Esquina con Santo Domingo, una cuadra más al norte de Rosas en dirección a la Estación Mapocho. Una mujer de tacones y bolsa de papel ecológico camina con prisa. Su pista imaginaria va en sentido contrario a Ángela y embestirá con ella si no vira alguna de las dos. Ángela se detiene y deja el balde naranja en el suelo tras haberlo tomado unos segundos antes. Los tacones avanzan sin atención a la pequeña recolectora. El balde se da vuelta y caen las monedas. Algunas, de canto, ruedan unos metros por el paseo. Ángela no sabe qué hacer. Inmediatamente después del accidente, el mismo “O” descendiente como sonido de ambiente, como si todos allí no fueran sino el elenco de un musical ruidoso con una puesta en escena planificada. La mujer puso sus manos en las mejillas, avergonzada. Recogió las monedas y el dueño de Ángela -el absoluto tributario- le dijo que no se preocupara, que le hiciera cariño nomás. Ángela recibió unas palmaditas suaves en la mollera, cerca de sus orejas peludas y rizadas de cóquer espaniel. El semáforo dio en rojo. Ángela tiene un espectro de colores visualmente reducido, pero entiende la señal de su amo y no coge el balde hasta su señal. Observa los microbuses que cruzan Santo Domingo hacia el oeste, hacia Pudahuel. El hombre se acomoda en su vehículo y le sonríe.

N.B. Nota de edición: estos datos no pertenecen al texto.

(* ===== verification/AesSiv.v ===== *)
(** * AES-EAX and AES-SIV (src/crypto/aes-eax.c, aes-siv.c)

    Two authenticated modes built from OMAC1 and CTR.  The return value 0 is a
    buffer; [None] is the error, with [Some None] and [None] as in AesModes.v where
    an OMAC1 call is involved. *)

From S2P Require Import Prelude AesWrap Wpabuf AesModes.

Section Siv.
Context `{AesCipher} `{OsAlloc}.

(** ** EAX *)

(** [buf]: 16 bytes of which the last one is the number of the OMAC1 call, then the
    data.  The buffer holds the longest of the three inputs. *)
Definition eax_buf (n : Z) (data : bytes) : bytes := replicate 15 0 ++ [n] ++ data.

Definition eax_buf_len (nonce hdr data : bytes) : Z :=
  let buf_len := if zlen data <? zlen nonce then zlen nonce else zlen data in
  let buf_len := if buf_len <? zlen hdr then zlen hdr else buf_len in
  buf_len + 16.

(** The cipher text and the tag. *)
(* aes-eax.c aes_128_eax_encrypt *)
Definition aes_128_eax_encrypt (key nonce hdr data : bytes) : option (option (bytes * bytes)) :=
  if negb (malloc_ok (eax_buf_len nonce hdr data)) then Some None else
  let! nonce_mac := omac1_128 key (eax_buf 0 nonce) in
  let! hdr_mac := omac1_128 key (eax_buf 1 hdr) in
  match aes_128_ctr_encrypt key nonce_mac data with
  | None => Some None
  | Some data =>
      let! data_mac := omac1_128 key (eax_buf 2 data) in
      Some (Some (data, xor_bytes (xor_bytes nonce_mac data_mac) hdr_mac))
  end.

(** The plain text; a wrong tag is the return value -2. *)
(* aes-eax.c aes_128_eax_decrypt *)
Definition aes_128_eax_decrypt (key nonce hdr data tag : bytes) : option (option bytes) :=
  if negb (malloc_ok (eax_buf_len nonce hdr data)) then Some None else
  let! nonce_mac := omac1_128 key (eax_buf 0 nonce) in
  let! hdr_mac := omac1_128 key (eax_buf 1 hdr) in
  let! data_mac := omac1_128 key (eax_buf 2 data) in
  if bool_decide (take AES_BLOCK_SIZE tag = xor_bytes (xor_bytes nonce_mac data_mac) hdr_mac)
  then Some (aes_128_ctr_encrypt key nonce_mac data)
  else Some None.

(** ** SIV *)

(* aes-siv.c dbl *)
Definition dbl (pad : bytes) : bytes :=
  let carry := Z.land (byte_at pad 0) 0x80 in
  let pad := shift_left_bytes pad in
  if carry =? 0 then pad
  else <[(AES_BLOCK_SIZE - 1)%nat := Z.lxor (byte_at pad (AES_BLOCK_SIZE - 1)) 0x87]> pad.

(* aes-siv.c xor *)
Definition xor_block16 (a b : bytes) : bytes := xor_bytes (take AES_BLOCK_SIZE a) (take AES_BLOCK_SIZE b).

(* aes-siv.c xorend *)
Definition xorend (a b : bytes) : bytes :=
  if (length a <? length b)%nat then a
  else take (length a - length b) a ++ xor_bytes (drop (length a - length b) a) b.

(** [len <= AES_BLOCK_SIZE] *)
(* aes-siv.c pad_block *)
Definition pad_block (addr : bytes) : bytes :=
  let len := length addr in
  if (len <? AES_BLOCK_SIZE)%nat then addr ++ 0x80 :: replicate (AES_BLOCK_SIZE - len - 1) 0 else addr.

(** [for (i = 0; i < num_elem - 1; i++)]: all elements but the last. *)
(* aes-siv.c aes_s2v @88-96 *)
Fixpoint s2v_loop (key : bytes) (key_len : nat) (addr : list bytes) (tmp : bytes) : option (option bytes) :=
  match addr with
  | [] => Some (Some tmp)
  | a :: addr =>
      let! tmp2 := omac1_aes_vector key key_len [a] in
      s2v_loop key key_len addr (xor_block16 (dbl tmp) tmp2)
  end.

(* aes-siv.c aes_s2v *)
Definition aes_s2v (key : bytes) (key_len : nat) (addr : list bytes) : option (option bytes) :=
  match last addr with
  | None =>
      let tmp := replicate (AES_BLOCK_SIZE - 1) 0 ++ [1] in
      omac1_aes_vector key key_len [tmp]
  | Some a =>
      let! tmp := omac1_aes_vector key key_len [replicate AES_BLOCK_SIZE 0] in
      let! tmp := s2v_loop key key_len (removelast addr) tmp in
      if (AES_BLOCK_SIZE <=? length a)%nat then
        if negb (malloc_ok (zlen a)) then Some None else
        omac1_aes_vector key key_len [xorend a tmp]
      else
        let tmp := dbl tmp in
        let tmp2 := pad_block a in
        let tmp := xor_block16 tmp tmp2 in
        omac1_aes_vector key key_len [tmp]
  end.

(** [v[8] &= 0x7f; v[12] &= 0x7f;] *)
(* aes-siv.c aes_siv_encrypt @156-157 *)
Definition siv_ctr (v : bytes) : bytes :=
  <[12%nat := Z.land (byte_at v 12) 0x7f]> (<[8%nat := Z.land (byte_at v 8) 0x7f]> v).

(** [num_elem > ARRAY_SIZE(_addr) - 1 || (key_len != 32 && key_len != 48 && key_len != 64)] *)
(* aes-siv.c aes_siv_encrypt @131-133 *)
Definition siv_bad_args (key_len : nat) (addr : list bytes) : bool :=
  (6 - 1 <? length addr)%nat
  || negb ((key_len =? 32) || (key_len =? 48) || (key_len =? 64))%nat.

(* aes-siv.c aes_siv_encrypt *)
Definition aes_siv_encrypt (key : bytes) (key_len : nat) (pw : bytes) (addr : list bytes)
  : option (option bytes) :=
  if siv_bad_args key_len addr then Some None else
  let key_len := (key_len / 2)%nat in
  let k1 := key in
  let k2 := drop key_len key in
  let! v := aes_s2v k1 key_len (addr ++ [pw]) in
  let iv := v in
  match aes_ctr_encrypt k2 key_len (siv_ctr v) pw with
  | None => Some None
  | Some crypt_pw => Some (Some (iv ++ crypt_pw))
  end.

(* aes-siv.c aes_siv_decrypt *)
Definition aes_siv_decrypt (key : bytes) (key_len : nat) (iv_crypt : bytes) (addr : list bytes)
  : option (option bytes) :=
  if (length iv_crypt <? AES_BLOCK_SIZE)%nat || siv_bad_args key_len addr then Some None else
  let key_len := (key_len / 2)%nat in
  let k1 := key in
  let k2 := drop key_len key in
  let iv := take AES_BLOCK_SIZE iv_crypt in
  match aes_ctr_encrypt k2 key_len (siv_ctr iv) (drop AES_BLOCK_SIZE iv_crypt) with
  | None => Some None
  | Some out =>
      let! check := aes_s2v k1 key_len (addr ++ [out]) in
      if memcmp check iv =? 0 then Some (Some out) else Some None
  end.

End Siv.

(** ** What the modes accept *)

Lemma memcmp_zero a b : length a = length b -> memcmp a b = 0 -> a = b.
Proof.
  revert b. induction a as [|x a IH]; intros [|y b] Hl; simpl in *; try discriminate; [done|].
  destruct (Z.eqb_spec x y) as [-> | Hn]; [|lia]. intros E. f_equal. auto.
Qed.

Section Accept.
Context `{AesLaws} `{OsAlloc}.

Lemma omac1_one_block key key_len data r :
  bytes_ok key -> bytes_ok data -> omac1_aes_vector key key_len [data] = Some (Some r) -> is_block r.
Proof.
  intros Hk Hd. destruct (aes_encrypt_init (take key_len key)) as [e|] eqn:He.
  - rewrite (omac1_one key key_len e) by done. intros [= <-].
    apply (cmac_block (take key_len key)); auto with wpa.
  - rewrite omac1_one_none by done. discriminate.
Qed.

Lemma bytes_ok_insert i v l : bytes_ok l -> is_byte v -> bytes_ok (<[i := v]> l).
Proof. intros. now apply Forall_insert. Qed.

(** CTR applied twice, as a function of the key buffer. *)
Lemma aes_ctr_encrypt_spec key key_len iv data r :
  bytes_ok key -> is_block iv -> bytes_ok data -> aes_ctr_encrypt key key_len iv data = Some r ->
  length r = length data /\ bytes_ok r /\ aes_ctr_encrypt key key_len iv r = Some data.
Proof.
  intros Hk Hiv Hd. unfold aes_ctr_encrypt.
  destruct (aes_encrypt_init (take key_len key)) as [e|] eqn:He; [|discriminate]. intros [= <-].
  assert (bytes_ok (take key_len key)) as Hk' by auto with wpa.
  rewrite (take_ge iv) by (destruct Hiv as [-> _]; done).
  assert (length (ctr_loop e (length data) iv data) = length data) as L
    by now apply (ctr_loop_length (take key_len key) e Hk' He).
  split; [exact L|]. split; [now apply (ctr_loop_ok (take key_len key) e Hk' He)|].
  rewrite L. f_equal. now apply (ctr_loop_involutive (take key_len key) e Hk' He).
Qed.

(** *** EAX *)

Lemma eax_buf_ok n data : is_byte n -> bytes_ok data -> bytes_ok (eax_buf n data).
Proof.
  intros Hn Hd. unfold eax_buf. apply bytes_ok_app. split; [apply bytes_ok_replicate; unfold is_uint; lia|].
  now constructor.
Qed.

Lemma eax_tag_length a b c : is_block a -> is_block b -> is_block c -> is_block (xor_bytes (xor_bytes a b) c).
Proof. intros. apply xor_bytes_block; [|done]. now apply xor_bytes_block. Qed.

Dos cuadras más allá, cruzando San Pablo mediante la misma técnica dadivista -carga el balde con el hocico, camina unos pasitos por el medio del Paseo, luego descansa y de vuelta a lo mismo- llegaron a una carnicería en Puente 879, frente a la Estación Mapocho y a pasos del Mercado Central. “Ángelo ¿lo mismo de siempre?”, preguntó el carnicero. Hay un olor fuerte a callitos y a carne cruda, quizá por los trozos de músculo animal y vísceras que descansan refrigeradas tras la vitrina. Ángelo asintió: desea un paquete de vienesas y una porción de pichanga, metáfora futbolística para una ensalada de pepinillos en vinagre, coliflor, aceituna, trozos cuadrados de queso y jamón y zanahoria cruda. Tomó el balde con el importe y lo volteó en su regazo. Juntó dos mil pesos y dirigió su silla de ruedas hacia la caja, un cubículo envidriado donde una mujer maneja una máquina registradora y raya una lista con números por cada compra boleteada. De espaldas a Ángelo, su tocaya recibía un bocado de salchicha en manos del carnicero, un petit-bouche antes de la última remuneración de la tarde que se hacía ocaso en Cal y Canto. ¡Ángela, Ángela!, él la llama. Y Ángela se le aproxima.

Termina el Paseo Puente. Ángelo se dirije a una plazoleta, a un juego de bancas de cemento. Quita su mochila del respaldo y la apoya sobre sus muslos. Saca un objeto filoso y abre el envase de embutidos al vacío. Pica en trozos unas cinco o seis vienesas. Ángela espera con su trajecito violeta y la cola impaciente. Hace una intentona por participar de la pichanga, pero es malograda con un amague poco angelical. Sin embargo, le ofrece a cambio el picadillo de cecinas que Ángela se apresta a comer con atención. Y ahí se quedan ambos, detenidos en su estación de merienda mientras oscurece y el olor a aceite quemado se respira en el ambiente por los carritos de comida que exageran su vapor del frío a las siete de la tarde.

martes, 13 de julio de 2010

El profe de Estado (profesor y profeta)

Estado 48. Frente a una sucursal siempreverde de Falabella cuya música ambiental se entreoye, diríase, por el rabillo del oído. Se escucha fuera de la casa comercial la voz megafónica de un hombre. Al parecer es un predicador, como tantos que misionan en el centro de Santiago: aquellos eufóricos, violentos, que profieren salmos con las venas palpitantes de la frente sin el auxilio de aparatos electrónicos. Otros muestran caras manifiestas de “vine por cumplir” en los Paseos mientras la multitud transita, compra periódicos, fuma, mira las vitrinas de calzado, típicas de esta calle. Sin embargo, este hombre es diferente. Se llama Jeremías e imparte clases-prédicas gratuitas de conspiracionismo y religión sin la estrategia confrontacional de sus correligionarios. Hay un ánimo didáctico en él, se nota en la pizarra que lleva y en sus plumones azules y medio gastados.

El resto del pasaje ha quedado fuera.